(Recorded information begins)

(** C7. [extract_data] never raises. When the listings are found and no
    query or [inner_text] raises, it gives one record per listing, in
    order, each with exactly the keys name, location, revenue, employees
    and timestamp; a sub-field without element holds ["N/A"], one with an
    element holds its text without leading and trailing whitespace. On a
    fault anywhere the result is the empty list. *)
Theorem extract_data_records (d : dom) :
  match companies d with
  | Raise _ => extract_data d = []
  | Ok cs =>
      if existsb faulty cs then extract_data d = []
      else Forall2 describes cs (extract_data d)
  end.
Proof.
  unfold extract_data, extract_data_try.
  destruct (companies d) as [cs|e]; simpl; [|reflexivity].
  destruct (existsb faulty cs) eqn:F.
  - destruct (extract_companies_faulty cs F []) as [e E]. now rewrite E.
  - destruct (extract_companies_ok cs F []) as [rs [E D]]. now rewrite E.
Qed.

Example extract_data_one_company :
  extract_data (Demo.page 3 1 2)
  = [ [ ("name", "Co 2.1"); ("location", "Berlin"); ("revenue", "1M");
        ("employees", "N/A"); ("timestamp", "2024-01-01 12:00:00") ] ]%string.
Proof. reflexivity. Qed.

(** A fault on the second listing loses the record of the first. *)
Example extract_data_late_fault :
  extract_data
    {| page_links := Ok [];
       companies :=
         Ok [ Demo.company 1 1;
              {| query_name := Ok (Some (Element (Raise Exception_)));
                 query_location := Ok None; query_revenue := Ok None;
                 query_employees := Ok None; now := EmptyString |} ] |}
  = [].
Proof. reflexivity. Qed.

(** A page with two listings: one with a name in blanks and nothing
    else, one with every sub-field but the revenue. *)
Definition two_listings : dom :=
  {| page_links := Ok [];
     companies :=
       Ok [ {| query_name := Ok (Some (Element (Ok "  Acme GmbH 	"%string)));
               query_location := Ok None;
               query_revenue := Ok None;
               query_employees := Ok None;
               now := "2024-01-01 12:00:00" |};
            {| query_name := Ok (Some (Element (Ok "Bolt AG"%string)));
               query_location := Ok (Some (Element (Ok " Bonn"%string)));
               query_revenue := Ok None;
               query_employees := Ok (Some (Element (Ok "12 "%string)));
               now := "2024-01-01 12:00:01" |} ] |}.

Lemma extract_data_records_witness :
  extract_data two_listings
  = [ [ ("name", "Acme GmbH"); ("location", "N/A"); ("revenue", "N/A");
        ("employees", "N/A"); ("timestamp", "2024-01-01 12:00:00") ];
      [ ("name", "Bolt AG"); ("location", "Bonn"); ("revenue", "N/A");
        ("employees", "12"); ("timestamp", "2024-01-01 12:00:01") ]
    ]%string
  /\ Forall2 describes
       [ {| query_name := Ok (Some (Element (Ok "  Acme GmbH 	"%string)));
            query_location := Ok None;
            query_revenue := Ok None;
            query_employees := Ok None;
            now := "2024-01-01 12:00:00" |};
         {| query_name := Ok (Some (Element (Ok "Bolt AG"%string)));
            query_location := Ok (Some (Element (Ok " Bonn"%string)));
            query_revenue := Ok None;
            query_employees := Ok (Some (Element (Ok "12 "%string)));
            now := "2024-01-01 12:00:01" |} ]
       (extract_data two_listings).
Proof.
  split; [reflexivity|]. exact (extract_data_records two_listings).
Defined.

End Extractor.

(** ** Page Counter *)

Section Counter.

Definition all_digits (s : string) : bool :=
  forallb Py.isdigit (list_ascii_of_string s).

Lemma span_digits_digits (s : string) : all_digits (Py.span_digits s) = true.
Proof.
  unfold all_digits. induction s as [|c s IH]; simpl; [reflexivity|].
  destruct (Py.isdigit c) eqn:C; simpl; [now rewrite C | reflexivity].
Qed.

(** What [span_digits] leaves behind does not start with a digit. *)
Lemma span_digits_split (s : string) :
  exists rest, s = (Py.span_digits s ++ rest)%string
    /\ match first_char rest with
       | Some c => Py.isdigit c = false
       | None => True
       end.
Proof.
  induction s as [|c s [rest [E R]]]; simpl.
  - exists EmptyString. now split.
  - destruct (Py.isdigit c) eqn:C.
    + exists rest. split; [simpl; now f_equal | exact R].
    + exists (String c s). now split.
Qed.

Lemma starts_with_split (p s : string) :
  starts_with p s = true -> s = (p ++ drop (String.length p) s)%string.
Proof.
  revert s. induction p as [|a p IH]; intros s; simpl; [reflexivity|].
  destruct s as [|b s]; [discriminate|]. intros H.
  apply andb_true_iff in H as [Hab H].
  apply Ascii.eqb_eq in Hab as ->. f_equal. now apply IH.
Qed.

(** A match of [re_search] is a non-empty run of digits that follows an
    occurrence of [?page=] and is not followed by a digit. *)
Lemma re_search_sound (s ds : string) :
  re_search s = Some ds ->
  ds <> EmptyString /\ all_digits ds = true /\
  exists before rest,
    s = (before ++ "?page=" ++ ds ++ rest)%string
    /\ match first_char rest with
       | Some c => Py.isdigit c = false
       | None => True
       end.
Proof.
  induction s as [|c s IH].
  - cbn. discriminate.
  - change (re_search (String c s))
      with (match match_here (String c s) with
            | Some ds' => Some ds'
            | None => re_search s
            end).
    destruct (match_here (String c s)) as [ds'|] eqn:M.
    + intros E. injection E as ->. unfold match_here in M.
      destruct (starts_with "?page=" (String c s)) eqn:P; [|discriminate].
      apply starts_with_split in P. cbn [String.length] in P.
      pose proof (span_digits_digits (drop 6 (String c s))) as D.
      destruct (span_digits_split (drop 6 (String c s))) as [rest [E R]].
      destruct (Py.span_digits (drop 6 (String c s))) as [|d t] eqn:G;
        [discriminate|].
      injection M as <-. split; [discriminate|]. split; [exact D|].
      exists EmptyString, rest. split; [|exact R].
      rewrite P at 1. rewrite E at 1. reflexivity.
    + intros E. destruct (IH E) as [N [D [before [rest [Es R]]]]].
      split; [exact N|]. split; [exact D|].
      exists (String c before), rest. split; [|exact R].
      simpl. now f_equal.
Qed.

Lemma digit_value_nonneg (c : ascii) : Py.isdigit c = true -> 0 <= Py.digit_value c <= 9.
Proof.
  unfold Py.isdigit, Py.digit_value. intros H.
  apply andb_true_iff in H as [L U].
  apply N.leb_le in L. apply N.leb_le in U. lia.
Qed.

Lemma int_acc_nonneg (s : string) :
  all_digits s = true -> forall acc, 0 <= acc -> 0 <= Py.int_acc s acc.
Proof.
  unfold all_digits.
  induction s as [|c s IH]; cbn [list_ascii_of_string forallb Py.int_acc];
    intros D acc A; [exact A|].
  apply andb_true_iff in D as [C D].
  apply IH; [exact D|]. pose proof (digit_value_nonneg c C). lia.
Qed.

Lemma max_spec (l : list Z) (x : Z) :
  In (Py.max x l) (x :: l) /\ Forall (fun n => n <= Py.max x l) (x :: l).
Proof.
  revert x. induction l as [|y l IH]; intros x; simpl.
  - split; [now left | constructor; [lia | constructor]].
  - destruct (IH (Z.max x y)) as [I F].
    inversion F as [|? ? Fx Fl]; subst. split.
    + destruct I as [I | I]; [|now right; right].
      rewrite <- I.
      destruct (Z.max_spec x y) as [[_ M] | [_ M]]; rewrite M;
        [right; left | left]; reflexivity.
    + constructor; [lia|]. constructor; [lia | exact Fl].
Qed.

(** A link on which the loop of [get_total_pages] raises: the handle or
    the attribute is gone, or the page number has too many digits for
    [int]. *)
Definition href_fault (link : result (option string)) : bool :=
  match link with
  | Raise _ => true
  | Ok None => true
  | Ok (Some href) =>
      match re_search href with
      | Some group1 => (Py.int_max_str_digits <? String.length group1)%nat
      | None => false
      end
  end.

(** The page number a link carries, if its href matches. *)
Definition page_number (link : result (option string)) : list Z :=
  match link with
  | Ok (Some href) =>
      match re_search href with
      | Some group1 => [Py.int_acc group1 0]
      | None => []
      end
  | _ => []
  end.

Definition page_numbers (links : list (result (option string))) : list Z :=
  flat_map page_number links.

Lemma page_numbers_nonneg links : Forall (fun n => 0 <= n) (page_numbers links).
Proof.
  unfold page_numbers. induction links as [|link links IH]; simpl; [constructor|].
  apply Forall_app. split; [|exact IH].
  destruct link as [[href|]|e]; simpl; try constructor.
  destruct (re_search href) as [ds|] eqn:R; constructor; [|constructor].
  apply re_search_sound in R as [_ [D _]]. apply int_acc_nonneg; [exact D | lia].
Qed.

(Recorded information ends)
(Recorded information begins)

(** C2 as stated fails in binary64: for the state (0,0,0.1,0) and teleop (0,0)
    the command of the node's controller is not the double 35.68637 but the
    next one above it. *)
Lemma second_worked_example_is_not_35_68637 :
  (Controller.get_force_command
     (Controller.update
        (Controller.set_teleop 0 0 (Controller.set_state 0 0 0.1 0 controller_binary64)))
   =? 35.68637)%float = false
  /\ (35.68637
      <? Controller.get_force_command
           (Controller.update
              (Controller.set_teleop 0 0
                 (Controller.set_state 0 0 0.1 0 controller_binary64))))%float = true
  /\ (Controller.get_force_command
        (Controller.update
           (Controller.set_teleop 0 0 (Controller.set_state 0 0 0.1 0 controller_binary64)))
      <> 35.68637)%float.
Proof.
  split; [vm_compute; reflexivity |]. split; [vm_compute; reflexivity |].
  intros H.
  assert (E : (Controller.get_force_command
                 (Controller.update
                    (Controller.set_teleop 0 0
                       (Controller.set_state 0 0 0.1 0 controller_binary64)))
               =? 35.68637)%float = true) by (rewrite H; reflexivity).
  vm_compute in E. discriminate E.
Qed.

(Recorded information ends)

Task to complete
Copy word for word the stretch of entries above from the line that has "Lemma max_spec (l" through the line that has "rewrite <- I.", both ends included, and nothing outside it.

Expected answer
Lemma max_spec (l : list Z) (x : Z) :
  In (Py.max x l) (x :: l) /\ Forall (fun n => n <= Py.max x l) (x :: l).
Proof.
  revert x. induction l as [|y l IH]; intros x; simpl.
  - split; [now left | constructor; [lia | constructor]].
  - destruct (IH (Z.max x y)) as [I F].
    inversion F as [|? ? Fx Fl]; subst. split.
    + destruct I as [I | I]; [|now right; right].
      rewrite <- I.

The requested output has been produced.